> [Provided entries]
(** X3. What [set_hotwords] stores is what [get_hotwords] returns next. *)
Theorem get_hotwords_after_set_hotwords float_repr v w :
  wf v = true ->
  (forall f, In f (floats_of v) -> reads_back float_repr f) ->
  exists w1,
    Rw.set_hotwords float_repr v w = (w1, Ok tt) /\
    Rw.get_hotwords w1 = (w1, Ok v).
Proof.
  intros Hwf Hfl.
  exists (printed (stored w hotWordList (dumps float_repr v))
            [MsgSaved; MsgRestartNotice]).
  split.
  - unfold Rw.set_hotwords, kv_set, print, mbind, io_mbind, io_bind,
      printed, stored.
    cbn [settings_text mmkv stdout files signals].
    rewrite <- app_assoc. reflexivity.
  - apply get_after_store; assumption.
Qed.

Lemma get_hotwords_witness :
  wf (JList [entry_foo; entry_bar]) = true /\
  (forall f, In f (floats_of (JList [entry_foo; entry_bar])) ->
     reads_back repr_one_half f) /\
  exists w1,
    Rw.set_hotwords repr_one_half (JList [entry_foo; entry_bar]) (world_of [])
    = (w1, Ok tt) /\
    Rw.get_hotwords w1 = (w1, Ok (JList [entry_foo; entry_bar])).
Proof.
  assert (H1 : wf (JList [entry_foo; entry_bar]) = true)
    by (vm_compute; reflexivity).
  assert (H2 : forall f, In f (floats_of (JList [entry_foo; entry_bar])) ->
                 reads_back repr_one_half f) by (intros f []).
  split; [exact H1|]. split; [exact H2|].
  exact (get_hotwords_after_set_hotwords repr_one_half _ (world_of []) H1 H2).
Defined.

(** The three ways [get_hotwords] ends. *)
Lemma get_hotwords_cases w :
  exists w1 v,
    Rw.get_hotwords w = (w1, Ok v) /\
    mmkv w1 = mmkv w /\ files w1 = files w /\
    (default [] (mmkv w !! hotWordList) = [] -> v = JList [] /\ w1 = w) /\
    (loads (default [] (mmkv w !! hotWordList)) = Raise JSONDecodeError ->
     v = JList [] /\
     (default [] (mmkv w !! hotWordList) <> [] ->
      w1 = printed w [MsgParseFailed])) /\
    (forall v', default [] (mmkv w !! hotWordList) <> [] ->
       loads (default [] (mmkv w !! hotWordList)) = Ok v' ->
       v = v' /\ w1 = w).
Proof.
  unfold Rw.get_hotwords, kv_getString, mbind, io_mbind, io_bind.
  set (blob := default [] (mmkv w !! hotWordList)).
  destruct (bool_decide_reflect (blob = [])) as [E|E]; cbn [negb].
  - exists w, (JList []). split_and!; try reflexivity.
    + intros _. auto.
    + intros _. split; [reflexivity|]. intros H. contradiction.
    + intros v' H. contradiction.
  - destruct (loads_cases blob) as [[v Hv]|Hv]; rewrite Hv.
    + exists w, v. split_and!; try reflexivity.
      * intros H. contradiction.
      * intros H. discriminate.
      * intros v' _ H. inversion H. auto.
    + exists (printed w [MsgParseFailed]), (JList []).
      split_and!; try reflexivity.
      * intros H. contradiction.
      * intros _. auto.
      * intros v' _ H. discriminate.
Qed.



(** X5. When the stored value is not a list, [add_hotword] of
    [wetype_rw.py] raises [AttributeError] and stores nothing. *)
Theorem rw_add_needs_a_list float_repr k text now_ms w w1 v :
  Rw.get_hotwords w = (w1, Ok v) ->
  (forall l, v <> JList l) ->
  Rw.add_hotword float_repr k text now_ms w = (w1, Raise AttributeError) /\
  mmkv w1 = mmkv w.
Proof.
  intros Hget Hv. split.
  - unfold Rw.add_hotword, lift, mbind, io_mbind, io_bind. rewrite Hget.
    destruct v; try reflexivity. exfalso. eapply Hv. reflexivity.
  - destruct (get_hotwords_cases w) as (w1' & v' & H & Hm & _).
    rewrite Hget in H. inversion H; subst. exact Hm.
Qed.

Lemma rw_add_needs_a_list_witness :
  Rw.get_hotwords (world_with (s2l "{}"%string))
  = (world_with (s2l "{}"%string), Ok (JDict [])) /\
  (forall l, JDict [] <> JList l) /\
  Rw.add_hotword repr_one_half (s2l "k"%string) (s2l "t"%string) 5
    (world_with (s2l "{}"%string))
  = (world_with (s2l "{}"%string), Raise AttributeError).
Proof.
  assert (H1 : Rw.get_hotwords (world_with (s2l "{}"%string))
               = (world_with (s2l "{}"%string), Ok (JDict [])))
    by (vm_compute; reflexivity).
  assert (H2 : forall l, JDict [] <> JList l) by discriminate.
  split; [exact H1|]. split; [exact H2|].
  exact (proj1 (rw_add_needs_a_list repr_one_half _ _ 5 _ _ _ H1 H2)).
Defined.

> [Exercise goal]
From the records above, retype only the lines starting at the line that contains "Lemma get_hotwords_cases w" and ending at the line that contains "(forall v', default", both included.

> [Response]
Lemma get_hotwords_cases w :
  exists w1 v,
    Rw.get_hotwords w = (w1, Ok v) /\
    mmkv w1 = mmkv w /\ files w1 = files w /\
    (default [] (mmkv w !! hotWordList) = [] -> v = JList [] /\ w1 = w) /\
    (loads (default [] (mmkv w !! hotWordList)) = Raise JSONDecodeError ->
     v = JList [] /\
     (default [] (mmkv w !! hotWordList) <> [] ->
      w1 = printed w [MsgParseFailed])) /\
    (forall v', default [] (mmkv w !! hotWordList) <> [] ->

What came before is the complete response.